== Entries shown

(* ===== verification/StrategyProps.v ===== *)
(** * What the strategies guarantee

    Each [Select] against a reference definition: the first minimum of a key
    (priority, cost, latency), rotation (round robin), shares of the unit
    interval (weighted); and the builder's invariant. *)

From S2P Require Import Prelude GoStrings Float64 Model Registry Strategies.
Local Open Scope Z_scope.

(** ** The first minimum *)

Section ScanFacts.
Context {C K : Type} (key : C → option K) (ltb : K → K → bool).
Context (ltb_irrefl : ∀ k, ltb k k = false).
Context (ltb_trans : ∀ a b c, ltb a b = true → ltb b c = true → ltb a c = true).
(** Keys that are ordered with respect to every other key (not NaN). *)
Context (proper_key : K → Prop).
Context (ltb_split : ∀ a b c, proper_key b → ltb a c = true → ltb a b = true ∨ ltb b c = true).

(** [c] with key [k] is the first minimum of [l]: strictly below everything
    before it, not above anything after it. *)
Definition first_min (l : list C) (k : K) (c : C) : Prop :=
  ∃ l1 l2, l = l1 ++ c :: l2 ∧ key c = Some k ∧
    (∀ c' k', c' ∈ l1 → key c' = Some k' → ltb k k' = true) ∧
    (∀ c' k', c' ∈ l2 → key c' = Some k' → ltb k' k = false).

Lemma first_min_skip l k c x :
  first_min l k c → (∀ k', key x = Some k' → ltb k' k = false) → first_min (l ++ [x]) k c.
Proof.
  intros (l1&l2&->&Hk&H1&H2) Hx. exists l1, (l2 ++ [x]). split; [by rewrite <-app_assoc|].
  split; [done|]. split; [done|]. intros c' k' [Hc|Hc]%elem_of_app; [by eapply H2|].
  apply list_elem_of_singleton in Hc as ->. apply Hx.
Qed.

Lemma first_min_take l k c x k' :
  first_min l k c → key x = Some k' → ltb k' k = true →
  (∀ c0 k0, c0 ∈ l → key c0 = Some k0 → proper_key k0) →
  first_min (l ++ [x]) k' x.
Proof.
  intros (l1&l2&->&Hk&H1&H2) Hx Hlt Hp. exists (l1 ++ c :: l2), []. split; [done|].
  split; [done|]. split; [|by intros ?? ?%elem_of_nil].
  intros c' k0 Hc Hk0. apply elem_of_app in Hc as [Hc|[->|Hc]%elem_of_cons].
  - eapply ltb_trans; [exact Hlt|by eapply H1].
  - congruence.
  - destruct (ltb_split k' k0 k) as [|Hbad]; [|done|done|].
    + eapply Hp; [|done]. apply elem_of_app. right. by right.
    + by rewrite (H2 _ _ Hc Hk0) in Hbad.
Qed.

(** The scan returns nothing when no candidate has a key, and otherwise the
    first minimum. *)
Lemma scan_first_min l :
  (∀ c k, c ∈ l → key c = Some k → proper_key k) →
  match scan key ltb l with
  | None => ∀ c, c ∈ l → key c = None
  | Some (k, c) => first_min l k c
  end.
Proof.
  unfold scan. induction l as [|x l IH] using rev_ind; intros Hp.
  { by intros c ?%elem_of_nil. }
  assert (∀ c k, c ∈ l → key c = Some k → proper_key k) as Hp'.
  { intros c k Hc. apply Hp. apply elem_of_app. by left. }
  specialize (IH Hp'). rewrite foldl_app. simpl.
  destruct (foldl (scan_step key ltb) None l) as [[k c]|]; unfold scan_step;
    destruct (key x) as [k'|] eqn:Ex.
  - destruct (ltb k' k) eqn:El; [by eapply first_min_take|].
    apply first_min_skip; [done|]. rewrite Ex. by intros k0 [= <-].
  - apply first_min_skip; [done|congruence].
  - exists l, []. split; [done|]. split; [done|].
    split; [|by intros ?? ?%elem_of_nil]. intros c k Hc Hk. by rewrite (IH c Hc) in Hk.
  - intros c [Hc|Hc%list_elem_of_singleton]%elem_of_app; [by apply IH|by subst].
Qed.
End ScanFacts.

Lemma first_min_elem {C K} (key : C → option K) ltb l k c :
  first_min key ltb l k c → c ∈ l ∧ key c = Some k.
Proof.
  intros (l1&l2&->&Hk&_). split; [|done]. apply elem_of_app. right. by left.
Qed.

Lemma scan_elem {C K} (key : C → option K) ltb l k c : scan key ltb l = Some (k, c) → c ∈ l.
Proof.
  unfold scan. revert k c. induction l as [|x l IH] using rev_ind; intros k c; [done|].
  rewrite foldl_app. simpl. rewrite elem_of_app.
  destruct (foldl (scan_step key ltb) None l) as [[k0 c0]|]; unfold scan_step;
    destruct (key x); repeat case_match; intros [= <- <-]; try (by right; left); left; by eapply IH.
Qed.

(** ** Priority *)

Definition priority_key (c : Candidate) : option Z := Some (Priority c).

Lemma priority_scan c0 rest :
  foldl (λ best c, if Priority c <? Priority best then c else best) c0 rest =
  match scan priority_key Z.ltb (c0 :: rest) with Some (_, c) => c | None => c0 end.
Proof.
  unfold scan. simpl.
  assert (∀ b, foldl (scan_step priority_key Z.ltb) (Some (Priority b, b)) rest =
    let r := foldl (λ best c, if Priority c <? Priority best then c else best) b rest in
    Some (Priority r, r)) as Hs.
  { induction rest as [|c rest IH]; intros b; [done|]. simpl. unfold scan_step at 2. simpl.
    destruct (Priority c <? Priority b); apply IH. }
  change (scan_step priority_key Z.ltb None c0) with (Some (Priority c0, c0)). by rewrite Hs.
Qed.

(** [Priority] returns the candidate of the lowest priority number, the
    earliest in configuration order on a tie. *)
Theorem priority_first_min (candidates : list Candidate) (Hne : candidates ≠ []) :
  ∃ c, Priority_Select candidates = Ret c ∧
    first_min priority_key Z.ltb candidates (Priority c) c.
Proof.
  destruct candidates as [|c0 rest]; [done|]. eexists. split; [reflexivity|].
  rewrite priority_scan.
  pose proof (scan_first_min priority_key Z.ltb ltac:(lia) (λ _, True) ltac:(lia)
    (c0 :: rest) ltac:(done)) as Hs.
  destruct (scan priority_key Z.ltb (c0 :: rest)) as [[k c]|].
  - destruct (first_min_elem _ _ _ _ _ Hs) as [_ [= <-]]. done.
  - specialize (Hs c0 ltac:(by left)). done.
Qed.

Definition cand (p m : string) (prio w : Z) (ci co : f64) : Candidate :=
  mkCandidate (Bare p) m ci co prio w.

Lemma priority_first_min_witness :
  ∃ c, Priority_Select [cand "a" "m1" 2 1 f64_zero f64_zero; cand "b" "m2" 1 1 f64_zero f64_zero;
                        cand "c" "m3" 1 1 f64_zero f64_zero] = Ret c ∧ c_Model c = "m2".
Proof.
  destruct (priority_first_min [cand "a" "m1" 2 1 f64_zero f64_zero;
    cand "b" "m2" 1 1 f64_zero f64_zero; cand "c" "m3" 1 1 f64_zero f64_zero]) as (c&Hc&_).
  - discriminate.
  - exists c. split; [exact Hc|]. vm_compute in Hc. injection Hc as <-. reflexivity.
Defined.

(** ** Cost *)

Definition no_nan (k : f64) : Prop := f64_IsNaN k = false.

(** With cost data for some candidate, [CostOptimized] returns the priced
    candidate of the lowest estimated cost (earliest on a tie) and changes
    nothing; unpriced candidates never win over priced ones.  Without any
    cost data it behaves as round robin and warns for the candidate set. *)
Theorem cost_first_min (candidates : list Candidate) (req : ChatCompletionRequest)
    (meta : RequestMeta) (fb : Counters) (wd : gset string)
    (Hne : candidates ≠ [])
    (Hnan : ∀ c, c ∈ candidates → f64_IsNaN (estimateCost c req) = false) :
  match Cost_Select candidates req meta fb wd with
  | (res, ws, (fb', wd')) =>
      (∃ c, res = Ret c ∧ priced c = true ∧ ws = [] ∧ fb' = fb ∧ wd' = wd ∧
         first_min (cost_key req) f64_ltb candidates (estimateCost c req) c) ∨
      ((∀ c, c ∈ candidates → priced c = false) ∧
       (res, fb') = RoundRobin_Select candidates meta fb ∧
       (ws, wd') = warnFor (mt_Group meta) candidates wd)
  end.
Proof.
  assert (∀ c k, c ∈ candidates → cost_key req c = Some k → no_nan k) as Hp.
  { intros c k Hc. unfold cost_key. destruct (priced c); [|done]. intros [= <-]. by apply Hnan. }
  pose proof (scan_first_min (cost_key req) f64_ltb f64_ltb_trans no_nan f64_ltb_split _ Hp) as Hs.
  unfold Cost_Select. destruct candidates as [|c0 rest]; [done|].
  destruct (scan _ _ _) as [[k c]|].
  - left. destruct (first_min_elem _ _ _ _ _ Hs) as [_ Hk]. exists c. split; [done|].
    unfold cost_key in Hk. destruct (priced c); [|done]. injection Hk as ->. done.
  - right. destruct (warnFor _ _ _) as [ws wd'] eqn:Ew.
    destruct (RoundRobin_Select _ _ _) as [res fb'] eqn:Er.
    split; [|done]. intros c Hc. specialize (Hs c Hc). unfold cost_key in Hs.
    by destruct (priced c).
Qed.

Definition demo_meta : RequestMeta := mkMeta "o" "k" 0 [] "smart".
Definition demo_req : ChatCompletionRequest :=
  mkRequest "smart" [mkMessage "user" "hello world" ""] None None None false [] (Some 256) None None "".
Definition demo_cands : list Candidate :=
  [cand "openai" "gpt-4o" 0 1 (f64_dyadic 1 (-8)) (f64_dyadic 1 (-6));
   cand "meta" "llama" 0 1 f64_zero f64_zero;
   cand "google" "gemini" 0 3 (f64_dyadic 1 (-13)) (f64_dyadic 1 (-11))].

Lemma cost_first_min_witness :
  match Cost_Select demo_cands demo_req demo_meta ∅ ∅ with
  | (res, ws, (fb', wd')) =>
      (∃ c, res = Ret c ∧ priced c = true ∧ ws = [] ∧ fb' = ∅ ∧ wd' = ∅ ∧
         first_min (cost_key demo_req) f64_ltb demo_cands (estimateCost c demo_req) c) ∨
      ((∀ c, c ∈ demo_cands → priced c = false) ∧
       (res, fb') = RoundRobin_Select demo_cands demo_meta ∅ ∧
       (ws, wd') = warnFor (mt_Group demo_meta) demo_cands ∅)
  end.
Proof.
  apply (cost_first_min demo_cands demo_req demo_meta ∅ ∅).
  - discriminate.
  - apply Forall_forall. repeat constructor.
Defined.

Example cost_picks_gemini :
  (Cost_Select demo_cands demo_req demo_meta ∅ ∅).1.1 = Ret (cand "google" "gemini" 0 3 (f64_dyadic 1 (-13)) (f64_dyadic 1 (-11))).
Proof. vm_compute. reflexivity. Qed.

(** The warning key does not depend on the order of the candidates, and a
    candidate set that has been warned about stays silent. *)
Lemma warnKey_order group c1 c2 : c1 ≡ₚ c2 → warnKey group c1 = warnKey group c2.
Proof.
  intros Hp. unfold warnKey. do 3 f_equal. apply sort_Strings_proper. by rewrite Hp.
Qed.

Lemma warnFor_once group c1 c2 wd :
  c1 ≡ₚ c2 → (warnFor group c2 (warnFor group c1 wd).2).1 = [].
Proof.
  intros Hp. unfold warnFor. simpl. rewrite (warnKey_order group c1 c2 Hp).
  rewrite decide_True by set_solver. done.
Qed.

(** ** Latency *)

(** A measured average competes when it is below [math.Inf(1)]. *)
Definition latency_key (ewmas : gmap string f64) (c : Candidate) : option f64 :=
  match ewmas !! provider_Name (c_Provider c) with
  | Some v => if f64_ltb v f64_inf then Some v else None
  | None => None
  end.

====

§ **Task instructions**: Return, exactly, the lines from the first line of the records above to the line containing "Section ScanFacts.", both included.

§ **Finished exercise**:
(* ===== verification/StrategyProps.v ===== *)
(** * What the strategies guarantee

    Each [Select] against a reference definition: the first minimum of a key
    (priority, cost, latency), rotation (round robin), shares of the unit
    interval (weighted); and the builder's invariant. *)

From S2P Require Import Prelude GoStrings Float64 Model Registry Strategies.
Local Open Scope Z_scope.

(** ** The first minimum *)

Section ScanFacts.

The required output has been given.